Creo que fue en el prólogo de su "Crítica a la Filosofía del Derecho", de G.W.F. Hegel, donde Karl Marx deslizó esa frase suya, que ha hecho fortuna, acusando a la religión de ser "el opio del pueblo". Aunque descreído total, no me atrevería yo a tanto. Sí, en cambio, a estas alturas del siglo XXI, cada vez estoy más convencido que el "opio del pueblo" de esta época que nos ha tocado vivir es algo muy parecido a lo que hoy representa el nacionalismo; de cualquier tipo. O lo que es lo mismo, todo aquello que ponga la patria, la nación, el estado o el partido por encima de las personas y los ciudadanos, añado yo para no confundir.

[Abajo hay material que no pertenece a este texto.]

Lemma lt_pow32 z : 0 <= z -> (forall i, 32 <= i -> Z.testbit z i = false) -> z < 2 ^ 32.
Proof.
  intros Hz Hb. destruct (Z.lt_ge_cases z (2 ^ 32)) as [|Hge]; [done|].
  assert (Hl : 32 <= Z.log2 z) by (apply Z.log2_le_pow2; lia).
  pose proof (Z.bit_log2 z ltac:(lia)) as Ht. by rewrite Hb in Ht.
Qed.

(** [-(y) & 31] for a shift [0 <= y < 32]. *)
Lemma land_neg31 y : 0 <= y < 32 -> Z.land (- y) 31 = if y =? 0 then 0 else 32 - y.
Proof.
  intros Hy. change 31 with (Z.ones 5). rewrite Z.land_ones by lia.
  destruct (Z.eqb_spec y 0) as [->|]; [done|].
  symmetry. apply (Z.mod_unique _ _ (-1)); [left|]; cbn; lia.
Qed.

(** [(i - y) mod 32] without [mod]. *)
Lemma mod32_sub i y : 0 <= i < 32 -> 0 <= y < 32 -> (i - y) mod 32 = if y <=? i then i - y else i + 32 - y.
Proof.
  intros Hi Hy. destruct (Z.leb_spec y i).
  - apply Z.mod_small. lia.
  - symmetry. apply (Z.mod_unique _ _ (-1)); [left|]; lia.
Qed.

(** [stbi_lrot x y] is defined for [0 <= y < 32], stays a 32-bit value,
    and its bit [i] is bit [(i - y) mod 32] of [x]. *)
Lemma stbi_lrot_bits x y :
  0 <= x < 2 ^ 32 -> 0 <= y < 32 ->
  exists z, stbi_lrot x y = Some z /\ 0 <= z < 2 ^ 32 /\
    forall i, 0 <= i < 32 -> Z.testbit z i = Z.testbit x ((i - y) mod 32).
Proof.
  intros Hx Hy. unfold stbi_lrot. rewrite (proj2 (Z.ltb_ge y 0)), (proj2 (Z.leb_gt 32 y)) by lia.
  cbn [orb]. eexists. split; [reflexivity|]. rewrite land_neg31 by done.
  assert (Hbit : forall i, 0 <= i -> Z.testbit (Z.lor (Z.shiftl x y mod 2 ^ 32)
            (Z.shiftr x (if y =? 0 then 0 else 32 - y))) i =
          if 32 <=? i then false else Z.testbit x ((i - y) mod 32)).
  { intros i Hi. rewrite Z.lor_spec, Z.shiftr_spec by (destruct (y =? 0); lia).
    destruct (Z.leb_spec 32 i).
    - rewrite Z.mod_pow2_bits_high by lia. destruct (y =? 0); apply testbit_above32; lia.
    - rewrite Z.mod_pow2_bits_low, mod32_sub by lia.
      destruct (Z.leb_spec y i), (Z.eqb_spec y 0) as [->|].
      + rewrite Z.shiftl_0_r, Z.add_0_r, Z.sub_0_r. apply orb_diag.
      + rewrite Z.shiftl_spec_high, (testbit_above32 x (i + (32 - y))) by lia. apply orb_false_r.
      + lia.
      + rewrite Z.shiftl_spec_low by lia. cbn [orb]. f_equal. lia. }
  split; [split|].
  - apply Z.lor_nonneg. split; [apply Z.mod_pos_bound; lia|]. apply Z.shiftr_nonneg. lia.
  - apply lt_pow32; [apply Z.lor_nonneg; split; [apply Z.mod_pos_bound; lia|apply Z.shiftr_nonneg; lia]|].
    intros i Hi. rewrite Hbit by lia. by rewrite (proj2 (Z.leb_le 32 i)).
  - intros i Hi. rewrite Hbit by lia. by rewrite (proj2 (Z.leb_gt 32 i)) by lia.
Qed.

(** Rotating a 32-bit word left by [y] and then by [(32 - y) mod 32]
    gives the word back: [stbi_lrot] loses no bit. *)
Theorem stbi_lrot_roundtrip x y :
  0 <= x < 2 ^ 32 -> 0 <= y < 32 ->
  (z ← stbi_lrot x y; stbi_lrot z ((32 - y) mod 32)) = Some x.
Proof.
  intros Hx Hy. destruct (stbi_lrot_bits x y Hx Hy) as (z&Ez&Hz&Bz).
  assert (Hy' : 0 <= (32 - y) mod 32 < 32) by (apply Z.mod_pos_bound; lia).
  destruct (stbi_lrot_bits z _ Hz Hy') as (w&Ew&Hw&Bw).
  rewrite Ez. cbn [mbind option_bind]. rewrite Ew. f_equal.
  apply eq_bits32; [done..|]. intros i Hi. rewrite Bw, Bz by (done || apply Z.mod_pos_bound; lia).
  f_equal. rewrite Zminus_mod_idemp_l.
  replace (i - (32 - y) mod 32 - y) with (i - y - (32 - y) mod 32) by lia.
  rewrite Zminus_mod_idemp_r. replace (i - y - (32 - y)) with (i + (-1) * 32) by lia.
  rewrite Z.mod_add, Z.mod_small by lia. reflexivity.
Qed.
End Rotate.

(** ** Concrete streams *)

(** The eight bytes of the PNG signature, at the start of the file. *)
Definition ex_file : FILE := mkFILE [137; 80; 78; 71; 13; 10; 26; 10] 0 None false false.

Lemma ex_file_bytes : bytes (f_data ex_file).
Proof. unfold bytes. cbn. repeat constructor; lia. Qed.

(** Skipping four bytes and reading three gives [13; 10; 26]; skipping
    past the end sets the end-of-file indicator; a backward skip before
    the start does nothing. *)
Example ex_skip_read :
  fst (fgetc_n 3 (stbi__stdio_skip ex_file 4)) = [13; 10; 26] /\
  stbi__stdio_eof (stbi__stdio_skip ex_file 8) = 1 /\
  stbi__stdio_eof (stbi__stdio_skip ex_file 7) = 0 /\
  fst (fgetc_n 2 (stbi__stdio_skip ex_file (-3))) = [137; 80].
Proof. vm_compute. repeat split. Qed.
(* ===== verification/SceneInit.v ===== *)
(** * [CityScene::init]: the layout of a whole scene

    The theorems of this file are stated on [init] (city_scene.cpp lines
    24-94), for every float model, every lawful occupancy grid and every
    C generator: the features it places are pairwise disjoint, off the
    roads, inside the grid and reserved; the roads are the two segments
    through the center; the building types follow the style and the
    quotas and the heights follow the types; the lamps, the car and the
    pond are where the code puts them.  The [Generate] section first
    collects the facts of [generateFuturisticLayout] from the phase
    lemmas of [LayoutFacts]. *)

From S2P Require Import Prelude Bresenham Grid Rng Layout LayoutFacts.
From Stdlib Require Import QArith.

Open Scope Z_scope.
Open Scope city_scope.

Module SceneInit.
Import Bresenham Grid Rng Layout LayoutFacts.

Lemma elem_of_map_seqZ {A} (f : Z -> A) n k y : 0 <= k < n -> y = f k -> y ∈ map f (seqZ 0 n).
Proof. intros Hk ->. apply list_elem_of_In, in_map, list_elem_of_In, elem_of_seqZ. lia. Qed.

(** The two roads of [generateFuturisticLayout] on a grid of size [g]:
    the row [z = g/2] and the column [x = g/2], from 5 to [g - 5]. *)
Lemma road_horizontal g : 11 <= g ->
  bresenhamLine 5 (g ÷ 2) (g - 5) (g ÷ 2) = map (fun k => (5 + k, g ÷ 2)) (seqZ 0 (g - 9)).
Proof.
  intros Hg.
  rewrite (run_horizontal 5 (g ÷ 2) (g - 5) (g ÷ 2) _ 0 _ _ ltac:(by rewrite Z.sub_diag) (inv_init _ _ _ _)
             (bresenhamLine_run _ _ _ _)).
  cbn [setup fst sx]. rewrite (proj2 (Z.ltb_lt 5 (g - 5))) by lia.
  replace (Z.abs (g - 5 - 5) - 0 + 1) with (g - 9) by lia.
  apply map_ext. intros k. f_equal. lia.
Qed.
(* ===== verification/Scenario.v ===== *)
(** * Concrete runs of [init]

    Two configurations evaluated by the kernel, with exact rationals as
    floats, the Microsoft C generator and list-of-rows grids: the spec's
    example run ([SceneInit.example_run]: a 50 x 50 grid, five
    skyscrapers) and a mixed-style run on a 70 x 70 grid in which a
    building stands inside the pond, because the pond's cells are
    reserved only after every building and tree has been placed
    (city_scene.cpp lines 155-169). *)

From S2P Require Import Prelude Bresenham Grid Rng Layout LayoutFacts SceneInit.
From Stdlib Require Import QArith.

Open Scope Z_scope.

Module Scenario.
Import Grid Rng Layout LayoutFacts SceneInit.

(** [citySize 2] (70 x 70), 12 buildings in the mixed style, 4
    skyscrapers, 4 towers and 4 office buildings, a pond of radius 10. *)
Definition mixed_run : CityScene Q (list (list bool)) * Z :=
  init freshScene 1 2 12 3 (20#1) (60#1) (12#1) (40#1) (15#1) (90#1) (10#1) 4 4 4.

(** In the spec's example run the five buildings are skyscrapers of
    height 90 at [(29,9)], [(40,10)], [(42,18)], [(44,5)] and [(8,17)];
    the roads hold 82 cells, the car is at [(20,25)] and the pond is
    centered at [(33,17)] with radius 5. *)
Example example_run_layout :
  let sc := fst example_run in
  buildingCells sc = [(29, 9); (40, 10); (42, 18); (44, 5); (8, 17)] /\
  buildingTypes sc = [0; 0; 0; 0; 0] /\
  buildingHeights sc = [90#1; 90#1; 90#1; 90#1; 90#1] /\
  length (roadCells sc) = 82%nat /\ carPosition sc = (20, 25) /\
  (pond_cx sc, pond_cy sc, pond_r sc) = (33, 17, 5).
Proof. vm_compute. repeat split. Qed.

(** In the mixed run the cell [(46,19)] of the building placed at
    [(48,17)] lies inside the pond's disk (center [(43,27)], radius 10):
    the pond is drawn over a building. *)
Example mixed_run_pond_overlap :
  let sc := fst mixed_run in
  (48, 17) ∈ buildingCells sc /\ (46, 19) ∈ placed sc /\
  (46 - pond_cx sc) * (46 - pond_cx sc) + (19 - pond_cy sc) * (19 - pond_cy sc)
    <= pond_r sc * pond_r sc.
Proof.
  split; [|split]; [apply (bool_decide_unpack _); vm_compute; reflexivity..|].
  apply Z.leb_le. vm_compute. reflexivity.
Qed.

End Scenario.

Hay una frase en el artículo de Elvira Lindo que suscribo plenamente, la que dice que "los furiosos defensores de lo identitario sostienen que sólo aquellos que aman a su país más que a sí mismos pueden opinar sobre estos asuntos. Los demás, los que no tenemos esa tendencia romántica (el nacionalismo, la identidad racial o lingüística o de patria, esto es mío), estamos deslegitimados." Para aclararnos, Elvira Lindo está criticando el análisis del presidente del gobierno vasco, Juan José Ibarretxe, cuando dice lamentarse "del terrible daño que hacen los terroristas con cada acto criminal a aquellos que desean profundizar en la identidad vasca". Es decir, que para él, el asunto principal es la identidad vasca (o catalana, o canaria, o española); y el muerto es lo anecdótico...

El artículo del profesor Tortella analiza el proceso de formación del nacionalismo español a partir de las efemérides de la Guerra de Independencia, cuyo bicentenario estamos conmemorando. Comparto con él que "una nación es algo convencional cuya existencia debe obedecer a consideraciones racionales". No sé si eso quiere decir lo mismo que ese "patriotismo constitucional" al que apelaba en su primera investidura el presidente José Luis Rodríguez Zapatero, tomándolo prestado del concepto de "republicanismo cívico" elaborado por Philip Pettit. Pero si no lo es, se le parece bastante.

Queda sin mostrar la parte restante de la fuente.